_Task requirements_:
Nothing in the records that follow should differ once you have copied them out.

_Source data_:
Lemma unrecognised_quantifier_is_skipped_witness :
  is_char "{" (cur 0 (set_index 4 (new_Parser (js "/(a){x}/")))) = true /\
  consumeQuantifier (set_index 4 (new_Parser (js "/(a){x}/")))
  = Val (false, set_index 4 (new_Parser (js "/(a){x}/"))).
Proof.
  split; [by vm_compute|].
  apply (proj2 (unrecognised_quantifier_is_skipped
                  (set_index 4 (new_Parser (js "/(a){x}/"))))); by vm_compute.
Defined.

Lemma last_occurrence_max (ep s : text) k k' :
  last_occurrence ep s k = Some k' ->
  forall j, k' < j <= k -> starts_with ep (drop j s) = false.
Proof.
  induction k as [|k IH]; simpl.
  - destruct (starts_with ep (drop 0 s)); [|done]. intros [= <-] j ?. lia.
  - destruct (starts_with ep (drop (S k) s)) eqn:E.
    + intros [= <-] j ?. lia.
    + intros H j Hj. destruct (decide (j = S k)) as [->|]; [done|].
      apply (IH H). lia.
Qed.

Lemma span_spec f (s : text) :
  forallb f (span f s) = true /\ span f s = take (length (span f s)) s.
Proof.
  induction s as [|c s [IH1 IH2]]; simpl; [done|].
  destruct (f c) eqn:E; simpl; [|done].
  rewrite E, IH1. split; [done|]. by rewrite <- IH2.
Qed.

_Solution for this problem_:
Lemma unrecognised_quantifier_is_skipped_witness :
  is_char "{" (cur 0 (set_index 4 (new_Parser (js "/(a){x}/")))) = true /\
  consumeQuantifier (set_index 4 (new_Parser (js "/(a){x}/")))
  = Val (false, set_index 4 (new_Parser (js "/(a){x}/"))).
Proof.
  split; [by vm_compute|].
  apply (proj2 (unrecognised_quantifier_is_skipped
                  (set_index 4 (new_Parser (js "/(a){x}/"))))); by vm_compute.
Defined.

Lemma last_occurrence_max (ep s : text) k k' :
  last_occurrence ep s k = Some k' ->
  forall j, k' < j <= k -> starts_with ep (drop j s) = false.
Proof.
  induction k as [|k IH]; simpl.
  - destruct (starts_with ep (drop 0 s)); [|done]. intros [= <-] j ?. lia.
  - destruct (starts_with ep (drop (S k) s)) eqn:E.
    + intros [= <-] j ?. lia.
    + intros H j Hj. destruct (decide (j = S k)) as [->|]; [done|].
      apply (IH H). lia.
Qed.

Lemma span_spec f (s : text) :
  forallb f (span f s) = true /\ span f s = take (length (span f s)) s.
Proof.
  induction s as [|c s [IH1 IH2]]; simpl; [done|].
  destruct (f c) eqn:E; simpl; [|done].
  rewrite E, IH1. split; [done|]. by rewrite <- IH2.
Qed.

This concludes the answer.